Доходило до маразма. Сделали носители типа «Тритон», для которых не было средств доставки к цели. На подлодку его не установишь, а чтобы спустить с корабля, нужен кран. Представляете картинку: разгрузка боевого носителя вблизи берега в тылу противника краном с судна? Мы создали крепление «Тритона» к подводной лодке. Опять составили отчёт, и опять молчание. Только потом я понял, что это моя вина. Я же им дал готовый образец, да ещё и испытанный. Значит, ни за разработку, ни за испытания денег уже не получишь. А бесплатно кто же будет работать?
И после моего ухода ничего не изменилось. В прошлом году был в своей бывшей части, так увидел, как бойцы возятся с гидроакустической аппаратурой 70-х годов, которая считалась устаревшей ещё при мне».[252]
Сверхмалые лодки
Советский журнал «Морской сборник» писал в 1976 году:
«Интерес, проявляемый к подводным «малюткам» военно-морскими силами ряда капиталистических государств, ещё раз свидетельствует об агрессивных намерениях империализма, который даже в условиях разрядки международной напряженности нацеливает свои ВМС на создание средств для проведения диверсионно-разведывательных операций».
Как всегда, свои собственные усилия в том же направлении «совки» считали чем-то вроде «борьбы за мир во всём мире».[253] Между тем, ещё в 1966 году, то есть на десять лет раньше, чем были опубликованы эти строки в журнале, командование ВМФ СССР выдало КБ «Волна» техническое задание на проектирование групповых подводных носителей диверсантов.
В 1972—73 гг. прошёл испытания двухместный носитель диверсантов проекта 907 «Тритон-1», после чего началось его серийное производство. Заводы в Ленинграде и в Горьком построили 32 единицы данного транспортного средства, которое по советской классификации считалось сверхмалой подводной лодкой.
«Тритон-1» представлял собой аппарат «мокрого типа». Это значит, что два водолаза с индивидуальными дыхательными аппаратами находились в кабине, заполненной забортной водой. В водонепроницаемых ёмкостях разместились аккумуляторы, электромотор, блок приборов управления и связи. Длина «Тритона-1» была 5 метров, ширина 1,35 метра, наибольшая высота 1,38 метра. Подводное водоизмещение 3,7 тонны. Скорость подводного хода достигала 6 узлов, дальность плавания на этой скорости — 35 миль (около 65 км). Предельная глубина погружения равнялась 40 метрам.
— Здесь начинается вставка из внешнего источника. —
(* ===== verification/OrderStatus.v ===== *)
(** * Order status classification

    The classifiers of src/internal/daemon/order_read_model.go: what a broker
    status, a broker error or a journal event says about an order's lifecycle,
    which lifecycle statuses are final, when a row is open, and when it may be
    modified or cancelled. *)

From stdpp Require Import base decidable list strings.
From Stdlib Require Import ZArith Lia String.
From S2P Require Import Prelude OrderTypes.

(** mapBrokerErrorLifecycleStatus: the only broker-error terminal classifier. *)
Definition mapBrokerErrorLifecycleStatus (errorCode : Z) (status : string) : string :=
  if errorCode =? 0 then OrderLifecycleUnknownReconcileRequired
  else if (errorCode =? 103) || (errorCode =? 110) || (errorCode =? 201)
  then OrderLifecycleRejected
  else if errorCode =? 202 then OrderLifecycleCancelled
  else if errorCode =? 135 then OrderLifecycleInactive
  else if errorCode =? 321 then OrderLifecycleUnknownReconcileRequired
  else
    let s := ToLower (TrimSpace status) in
    if s =s "filled" then OrderLifecycleFilled
    else if (s =s "cancelled") || (s =s "apicancelled") then OrderLifecycleCancelled
    else if s =s "inactive" then OrderLifecycleInactive
    else if s =s "rejected" then OrderLifecycleRejected
    else OrderLifecycleUnknownReconcileRequired.

(** mapBrokerOrderLifecycleStatus *)
Definition mapBrokerOrderLifecycleStatus (status : string) (filled remaining : float64) : string :=
  let s := ToLower (TrimSpace status) in
  if s =s "pendingcancel" then OrderLifecyclePendingCancel
  else if s =s "pendingsubmit" then OrderLifecyclePendingSubmit
  else if s =s "presubmitted" then OrderLifecyclePreSubmitted
  else if s =s "apipending" then OrderLifecyclePendingSubmit
  else if s =s "submitted" then
    if (filled >f f0) && (remaining >f f0) then OrderLifecyclePartiallyFilled
    else OrderLifecycleSubmitted
  else if s =s "filled" then OrderLifecycleFilled
  else if (s =s "cancelled") || (s =s "apicancelled") then OrderLifecycleCancelled
  else if s =s "inactive" then OrderLifecycleInactive
  else if s =s "rejected" then OrderLifecycleRejected
  else if s =s "execution" then OrderLifecyclePartiallyFilled
  else if (filled >f f0) && (remaining >f f0) then OrderLifecyclePartiallyFilled
  else if (filled >f f0) && (remaining =f f0) then OrderLifecycleFilled
  else OrderLifecycleUnknownReconcileRequired.

(** orderLifecycleStatusIsTerminal *)
Definition orderLifecycleStatusIsTerminal (status : string) : bool :=
  one_of status
    [OrderLifecycleFilled; OrderLifecycleCancelled; OrderLifecycleRejected;
     OrderLifecycleInactive; OrderLifecycleExpiredInferred; OrderLifecycleClosedReconciled].

(** mapBrokerOrderLifecycleWithDeactivation *)
Definition mapBrokerOrderLifecycleWithDeactivation
    (status : string) (filled remaining : float64) (deactivated : option bool) : string :=
  let base := mapBrokerOrderLifecycleStatus status filled remaining in
  if deref_true deactivated &&
     ((base =s OrderLifecycleInactive) || negb (orderLifecycleStatusIsTerminal base)) &&
     (base <>s OrderLifecyclePendingCancel)
  then OrderLifecycleDeactivated
  else base.

(** brokerOrderStatusIsUncertainPending *)
Definition brokerOrderStatusIsUncertainPending (status : string) : bool :=
  EqualFold (TrimSpace status) "ApiPending".

(** The action-kind switch of a send-completed event. *)
Definition sendCompletedLifecycle (action : ActionKind) : string :=
  if (action =s ActionCancel) || (action =s ActionSmokeCleanup) then OrderLifecyclePendingCancel
  else if action =s ActionModify then OrderLifecycleSubmitted
  else OrderLifecyclePendingSubmit.

Definition isPlaceOrExercise (action : ActionKind) : bool :=
  (action =s ActionPlace) || (action =s ActionExercise).

(** mapOrderJournalLifecycleStatus *)
Definition mapOrderJournalLifecycleStatus (ev : orderJournalEvent) : string :=
  if (e_Type ev =s orderJournalEventSendError) &&
     (e_SendDisposition ev =s SendDispositionDefinitelyUnsent) &&
     isPlaceOrExercise (e_ActionKind ev)
  then OrderLifecycleRejected
  else if e_Type ev =s orderJournalEventBrokerError
  then mapBrokerErrorLifecycleStatus (e_ErrorCode ev) (e_Status ev)
  else if e_Status ev <>s "" then
    mapBrokerOrderLifecycleWithDeactivation (e_Status ev) (e_Filled ev) (e_Remaining ev)
      (e_Deactivated ev)
  else
    let t := e_Type ev in
    if (t =s orderJournalEventPreviewed) || (t =s orderJournalEventTokenConfirmed)
    then OrderLifecyclePreviewed
    else if t =s orderJournalEventSendAttempted then OrderLifecyclePendingSubmit
    else if t =s orderJournalEventSendCompleted then sendCompletedLifecycle (e_ActionKind ev)
    else if t =s orderJournalEventBrokerAcknowledged then OrderLifecycleSubmitted
    else if t =s orderJournalEventModifyRequested then OrderLifecycleSubmitted
    else if t =s orderJournalEventCancelRequested then OrderLifecyclePendingCancel
    else if t =s orderJournalEventReconciledUnknown then OrderLifecycleUnknownReconcileRequired
    else if t =s orderJournalEventReconciledAbsent then OrderLifecycleClosedReconciled
    else if e_SendState ev =s orderSendStateUncertainSend
    then OrderLifecycleUnknownReconcileRequired
    else OrderLifecyclePreviewed.

(** mapOrderViewLifecycleStatus *)
Definition mapOrderViewLifecycleStatus
    (view : OrderView) (last : orderJournalEvent) (attemptUncertain : bool) : string :=
  let viewStatus :=
    mapBrokerOrderLifecycleWithDeactivation (v_Status view) (v_Filled view) (v_Remaining view)
      (v_Deactivated view) in
  if e_Type last =s orderJournalEventReconciledAbsent then OrderLifecycleClosedReconciled
  else if e_Type last =s orderJournalEventBrokerError then
    let status := mapBrokerErrorLifecycleStatus (e_ErrorCode last) (e_Status last) in
    if status =s OrderLifecycleInactive then status
    else if v_SendState view =s orderSendStateUncertainSend
    then OrderLifecycleUnknownReconcileRequired
    else if orderLifecycleStatusIsTerminal status then status
    else if (v_Status view <>s "") && (v_SendState view =s orderSendStateBrokerAcknowledged)
    then viewStatus
    else OrderLifecycleUnknownReconcileRequired
  else if (e_Type last =s orderJournalEventSendError) &&
          (e_SendDisposition last =s SendDispositionDefinitelyUnsent) &&
          isPlaceOrExercise (e_ActionKind last)
  then OrderLifecycleRejected
  else if attemptUncertain then OrderLifecycleUnknownReconcileRequired
  else if (e_Type last =s orderJournalEventSendCompleted) &&
          ((e_ActionKind last =s ActionCancel) || (e_ActionKind last =s ActionSmokeCleanup))
  then OrderLifecyclePendingCancel
  else if v_Status view <>s "" then viewStatus
  else
    let t := v_LastEvent view in
    if (t =s orderJournalEventPreviewed) || (t =s orderJournalEventTokenConfirmed)
    then OrderLifecyclePreviewed
    else if t =s orderJournalEventSendAttempted then OrderLifecyclePendingSubmit
    else if t =s orderJournalEventSendCompleted then sendCompletedLifecycle (e_ActionKind last)
    else if t =s orderJournalEventBrokerAcknowledged then OrderLifecycleSubmitted
    else if t =s orderJournalEventModifyRequested then OrderLifecycleSubmitted
    else if t =s orderJournalEventCancelRequested then OrderLifecyclePendingCancel
    else if t =s orderJournalEventBrokerError then OrderLifecycleUnknownReconcileRequired
    else if t =s orderJournalEventReconciledUnknown then OrderLifecycleUnknownReconcileRequired
    else if v_SendState view =s orderSendStateUncertainSend
    then OrderLifecycleUnknownReconcileRequired
    else OrderLifecyclePreviewed.

(** orderJournalEventStartsAttempt *)
Definition orderJournalEventStartsAttempt (ev : orderJournalEvent) : bool :=
  if (e_AttemptID ev =s "") || (e_ActionKind ev =s "") then false
  else if e_Type ev =s orderJournalEventSendAttempted then
    one_of (e_ActionKind ev) [ActionPlace; ActionExercise; ActionPurge; ActionRestore]
  else if e_Type ev =s orderJournalEventModifyRequested then e_ActionKind ev =s ActionModify
  else if e_Type ev =s orderJournalEventCancelRequested then
    (e_ActionKind ev =s ActionCancel) || (e_ActionKind ev =s ActionSmokeCleanup)
  else false.

(** orderJournalEventIsTerminal *)
Definition orderJournalEventIsTerminal (ev : orderJournalEvent) : bool :=
  if e_Type ev =s orderJournalEventReconciledAbsent then true
  else if e_Type ev =s orderJournalEventBrokerError then
    orderLifecycleStatusIsTerminal (mapBrokerErrorLifecycleStatus (e_ErrorCode ev) (e_Status ev))
  else if (e_Type ev =s orderJournalEventStatusUpdated) ||
          (e_Type ev =s orderJournalEventBrokerAcknowledged) then
    orderLifecycleStatusIsTerminal (mapOrderJournalLifecycleStatus ev)
  else e_SendState ev =s orderSendStateTerminal.

(** orderViewIsOpen *)
Definition orderViewIsOpen (view : OrderView) : bool :=
  if v_SendState view =s orderSendStateTerminal then false
  else if orderLifecycleStatusIsTerminal (v_LifecycleStatus view) then false
  else if one_of (v_LastEvent view)
    [orderJournalEventSendAttempted; orderJournalEventBrokerAcknowledged;
     orderJournalEventStatusUpdated; orderJournalEventModifyRequested;
     orderJournalEventCancelRequested; orderJournalEventBrokerError;
     orderJournalEventReconciledUnknown] then true
  else one_of (v_SendState view)
    [orderSendStateReserved; orderSendStateSendAttempted; orderSendStateBrokerAcknowledged;
     orderSendStateUncertainSend].

(** orderViewBrokerConfirmedForWrite *)
Definition orderViewBrokerConfirmedForWrite (view : OrderView) : bool :=
  if v_SendState view <>s orderSendStateBrokerAcknowledged then false
  else one_of (v_LifecycleStatus view)
    [OrderLifecycleSubmitted; OrderLifecyclePreSubmitted; OrderLifecyclePartiallyFilled].

(** positiveFinite *)
Definition positiveFinite (v : float64) : bool := (v >f f0) && negb (IsNaN v) && negb (IsInf v).

(** orderViewModifyEligible *)
Definition orderViewModifyEligible (view : OrderView) : bool :=
  let linked := present (v_EntryLink view) in
  if present (v_AttachedStop view) ||
     (linked && (v_EntryState view <>s "active")) then false
  else if negb (v_Open view) || (v_ReservedOrderID view <=? 0) ||
          negb (orderViewBrokerConfirmedForWrite view) ||
          (v_LifecycleStatus view =s OrderLifecyclePendingCancel) ||
          (negb (EqualFold (v_SecType view) "STK") && negb (EqualFold (v_SecType view) "OPT"))
  then false
  else
    let t := ToUpper (TrimSpace (v_OrderType view)) in
    if t =s "STP" then
      linked && (v_EntryState view =s "active") && (v_TIF view =s "GTC") &&
      (v_TriggerMethod view =? 2) && negb (v_OutsideRTH view) &&
      positiveFinite (v_FixedStopPrice view)
    else if t =s OrderTypeLMT then EqualFold (v_TIF view) OrderTIFDay
    else if (t =s OrderTypeTRAIL) || (t =s OrderTypeTRAILLIMIT) then
      EqualFold (v_TIF view) OrderTIFDay || EqualFold (v_TIF view) OrderTIFGTC
    else false.

(** orderViewCancelEligibleWithAttemptTruth *)
Definition orderViewCancelEligibleWithAttemptTruth (view : OrderView) (attemptUncertain : bool) : bool :=
  if negb (v_Open view) || (v_ReservedOrderID view <=? 0) ||
     (v_LifecycleStatus view =s OrderLifecyclePendingCancel) then false
  else if attemptUncertain then true
  else orderViewBrokerConfirmedForWrite view.

(** orderOriginForRead *)
Definition orderOriginForRead (origin : string) : string :=
  if one_of origin
       [OrderOriginAgent; OrderOriginHumanTTY; OrderOriginPairedDevice;
        OrderOriginDaemonPreAuthorised; OrderOriginDaemonOwnerQueued;
        OrderOriginDaemonProtectiveGuard; OrderOriginDeskAutomatic]
  then origin else "".

(** orderJournalEventPlacesWithOrigin *)
Definition orderJournalEventPlacesWithOrigin (ev : orderJournalEvent) : bool :=
  if (e_Type ev <>s orderJournalEventSendAttempted) || (e_Origin ev =s "") then false
  else one_of (e_ActionKind ev) [""; ActionPlace; ActionExercise; ActionPurge; ActionRestore].

(** orderJournalEventCarriesZeroRemaining *)
Definition orderJournalEventCarriesZeroRemaining (ev : orderJournalEvent) : bool :=
  if e_Remaining ev <>f f0 then true
  else EqualFold (e_Status ev) "Filled" ||
       (EqualFold (e_Status ev) "Cancelled" && (e_Filled ev =f e_Quantity ev) &&
        (e_Quantity ev >f f0)).

(** brokerErrorShouldPreserveWorkingOrder *)
Definition brokerErrorShouldPreserveWorkingOrder (view : OrderView) (ev : orderJournalEvent) : bool :=
  if e_Type ev <>s orderJournalEventBrokerError then false
  else if one_of (mapBrokerErrorLifecycleStatus (e_ErrorCode ev) (e_Status ev))
            [OrderLifecycleFilled; OrderLifecycleCancelled; OrderLifecycleInactive] then false
  else (v_LastEvent view =s orderJournalEventModifyRequested) ||
       (v_LastEvent view =s orderJournalEventCancelRequested).

#[global] Arguments mapBrokerErrorLifecycleStatus : simpl never.
#[global] Arguments mapBrokerOrderLifecycleStatus : simpl never.
#[global] Arguments orderLifecycleStatusIsTerminal : simpl never.
#[global] Arguments mapBrokerOrderLifecycleWithDeactivation : simpl never.
#[global] Arguments mapOrderJournalLifecycleStatus : simpl never.
#[global] Arguments mapOrderViewLifecycleStatus : simpl never.
#[global] Arguments orderJournalEventStartsAttempt : simpl never.
#[global] Arguments orderJournalEventIsTerminal : simpl never.
#[global] Arguments orderViewIsOpen : simpl never.
#[global] Arguments orderViewBrokerConfirmedForWrite : simpl never.
#[global] Arguments orderViewModifyEligible : simpl never.
#[global] Arguments orderViewCancelEligibleWithAttemptTruth : simpl never.
#[global] Arguments orderJournalEventCarriesZeroRemaining : simpl never.
#[global] Arguments brokerErrorShouldPreserveWorkingOrder : simpl never.
#[global] Arguments orderJournalEventPlacesWithOrigin : simpl never.
#[global] Arguments positiveFinite : simpl never.
#[global] Arguments sendCompletedLifecycle : simpl never.
#[global] Arguments isPlaceOrExercise : simpl never.

(** ** Facts about the classifiers *)

Lemma brokerError_zero_code status :
  mapBrokerErrorLifecycleStatus 0 status = OrderLifecycleUnknownReconcileRequired.
Proof. reflexivity. Qed.

(** The codomain of the broker-error classifier: three final verdicts or
    "unknown"; it never claims a working state. *)
Lemma mapBrokerError_cases code status :
  In (mapBrokerErrorLifecycleStatus code status)
    [OrderLifecycleRejected; OrderLifecycleCancelled; OrderLifecycleInactive;
     OrderLifecycleFilled; OrderLifecycleUnknownReconcileRequired].
Proof.
  unfold mapBrokerErrorLifecycleStatus. repeat case_if; simpl; tauto.
Qed.

Lemma deactivated_not_terminal : orderLifecycleStatusIsTerminal OrderLifecycleDeactivated = false.
Proof. reflexivity. Qed.

(** The codomain of the status classifier. *)
Lemma mapBrokerOrder_cases status filled remaining :
  In (mapBrokerOrderLifecycleStatus status filled remaining)
    [OrderLifecyclePendingCancel; OrderLifecyclePendingSubmit; OrderLifecyclePreSubmitted;
     OrderLifecyclePartiallyFilled; OrderLifecycleSubmitted; OrderLifecycleFilled;
     OrderLifecycleCancelled; OrderLifecycleInactive; OrderLifecycleRejected;
     OrderLifecycleUnknownReconcileRequired].
Proof.
  unfold mapBrokerOrderLifecycleStatus. repeat case_if; simpl; tauto.
Qed.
Эта «малютка» предназначалась для решения следующих задач:
а) поиск подводных разведчиков и диверсантов противника в акватории своих баз и портов;
б) высадка и эвакуация своих разведчиков и диверсантов в чужих акваториях;
в) доставка и установка диверсионных подрывных зарядов, мин заграждения, разведывательной аппаратуры.
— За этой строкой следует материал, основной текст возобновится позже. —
(** ** Send attempts *)

(** The three ways an attempt starts. *)
Lemma starts_attempt_type ev :
  orderJournalEventStartsAttempt ev = true ->
  one_of (e_Type ev) [orderJournalEventSendAttempted; orderJournalEventModifyRequested;
                      orderJournalEventCancelRequested] = true.
Proof.
  unfold orderJournalEventStartsAttempt, one_of. cbn.
  intros H. repeat (case_if_in H; try discriminate); cbn; rewrite ?orb_true_r; done.
Qed.

Lemma starts_attempt_inherit f ev :
  orderJournalEventStartsAttempt ev = true -> inheritDeactivation f ev = ev.
Proof.
  intros H. apply starts_attempt_type, one_of_true in H. apply inherit_other.
  simpl in H. destruct H as [<- | [<- | [<- | []]]]; reflexivity.
Qed.

(** A staged attempt records the row before it and merges its intent. *)
Lemma merge_start f ev :
  fold_terminal f = false -> orderJournalEventStartsAttempt ev = true ->
  fold_merge f ev =
  advance (put_attempt f (e_AttemptID ev)
             (mkAttempt (e_ActionKind ev) ev (fold_view f) (fold_last f) false false false)) ev.
Proof.
  intros Ht Hs. unfold fold_merge.
  by rewrite (starts_attempt_inherit f ev Hs), reopen_open, Ht, Hs by done.
Qed.

Lemma send_error_inherit f ev :
  e_Type ev = orderJournalEventSendError -> inheritDeactivation f ev = ev.
Proof. intros E. apply inherit_other. by rewrite E. Qed.

Lemma merge_send_error f ev :
  fold_terminal f = false -> e_Type ev = orderJournalEventSendError -> e_AttemptID ev <> "" ->
  fold_merge f ev = mergeSendOutcome f ev.
Proof.
  intros Ht E Hid. unfold fold_merge. rewrite (send_error_inherit f ev E), reopen_open, Ht by done.
  unfold orderJournalEventStartsAttempt, isSendOutcome. rewrite E.
  apply String.eqb_neq in Hid. rewrite Hid. cbn. by case_if.
Qed.

(** The published row of a non-terminal fold with an open attempt. *)
Definition row_uncertain (v : OrderView) : Prop :=
  v_SendState v = orderSendStateUncertainSend /\
  v_LifecycleStatus v = OrderLifecycleUnknownReconcileRequired /\
  v_Open v = true /\ v_ModifyEligible v = false /\
  v_CancelEligible v = (0 <? v_ReservedOrderID v).

Lemma not_confirmed_not_modifiable v :
  orderViewBrokerConfirmedForWrite v = false -> orderViewModifyEligible v = false.
Proof.
  intros H. unfold orderViewModifyEligible. rewrite H, ?orb_true_r. by case_if.
Qed.

Lemma publish_uncertain f :
  fold_terminal f = false -> has_open_attempt (fold_attempts f) = true ->
  mapOrderViewLifecycleStatus
    ((fold_view f) <| v_SendState := orderSendStateUncertainSend |>) (fold_last f) true =
    OrderLifecycleUnknownReconcileRequired ->
  row_uncertain (publish f).
Proof.
  intros Ht Ho Hl. unfold publish, fold_finish. rewrite Ht, Ho. cbn [negb andb].
  rewrite Hl. unfold row_uncertain. cbn.
  assert (Hopen : forall v, v_SendState v = orderSendStateUncertainSend ->
    v_LifecycleStatus v = OrderLifecycleUnknownReconcileRequired -> orderViewIsOpen v = true).
  { intros v Hs Hlv. unfold orderViewIsOpen. rewrite Hs, Hlv. str_eval.
    change (orderLifecycleStatusIsTerminal _) with false. cbn match.
    by case_if. }
  rewrite !Hopen by reflexivity.
  split_and!; try reflexivity.
  - by apply not_confirmed_not_modifiable.
  - unfold orderViewCancelEligibleWithAttemptTruth. cbn. rewrite orb_false_r.
    destruct (v_ReservedOrderID (fold_view f) <=? 0) eqn:Hz; bool_hyps; cbn; symmetry;
      [apply Z.ltb_ge | apply Z.ltb_lt]; lia.
Qed.

(** A staged intent with no outcome is reported as uncertain, never as a
    working order: its row is open, needs reconciliation, cannot be modified,
    and offers exactly one recovery action, a cancel by broker order id. *)
Theorem staged_attempt_row_uncertain f ev :
  fold_terminal f = false -> orderJournalEventStartsAttempt ev = true ->
  row_uncertain (publish (fold_merge f ev)).
Proof.
  intros Ht Hs. rewrite merge_start by done.
  apply publish_uncertain; [done | by apply has_open_attempt_insert_open |].
  apply starts_attempt_type, one_of_true in Hs. simpl in Hs.
  unfold mapOrderViewLifecycleStatus. cbn.
  destruct Hs as [<- | [<- | [<- | []]]]; reflexivity.
Qed.

Definition ev_place : orderJournalEvent :=
  zero_orderJournalEvent <| e_Type := orderJournalEventSendAttempted |>
    <| e_ActionKind := ActionPlace |> <| e_AttemptID := "attempt-1" |>
    <| e_ReservedOrderID := 41 |> <| e_OrderRef := "canary-1" |>.

Lemma staged_attempt_row_uncertain_witness : row_uncertain (publish (fold_merge emptyFold ev_place)).
Proof. apply (staged_attempt_row_uncertain emptyFold ev_place); reflexivity. Defined.

(** A send error that cannot prove the bytes stayed local (may-have-written,
    unknown, or any unrecognised disposition) keeps the row uncertain. *)
Theorem ambiguous_send_error_row_uncertain f ev a :
  fold_terminal f = false ->
  e_Type ev = orderJournalEventSendError -> e_AttemptID ev <> "" ->
  e_SendDisposition ev <> SendDispositionDefinitelyUnsent ->
  fold_attempts f !! e_AttemptID ev = Some a -> at_resolved a = false ->
  row_uncertain (publish (fold_merge f ev)).
Proof.
  intros Ht E Hid Hd Ha Hr. rewrite merge_send_error by done.
  apply String.eqb_neq in Hd. unfold mergeSendOutcome. rewrite Ha, E, Hd. str_eval. cbv zeta.
  match goal with |- context [at_resolved ?x] => set (a' := x) end.
  assert (Hr' : at_resolved a' = false) by (unfold a'; by case_if).
  cbn [put_attempt set_field fold_terminal]. rewrite Hr', Ht. cbn [orb].
  apply publish_uncertain; [done | |].
  - apply has_open_attempt_insert_open. unfold attempt_open. cbn. by rewrite Hr', andb_false_r.
  - unfold mapOrderViewLifecycleStatus. cbn. rewrite E, Hd. reflexivity.
Qed.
«Тритон-1» на транспортном прицепе
«Тритон-1» в надводном положении
Теоретически, по запасам воздуха и жидкой питательной смеси для водолазов, «механический тритон» мог лежать на грунте до 10 суток. Но практически, его автономность ограничивалась температурой забортной воды. Чем холоднее было море, тем меньше времени водолазы могли оставаться в своём транспортере. На Балтике это время летом не превышало 4—8 часов. Кроме того, в водолазном костюме невозможно отправление естественных физиологических потребностей организма. Как всегда в СССР, о создании нормальных условий для людей никто не думал. Главным по-прежнему оставалось «железо».[254]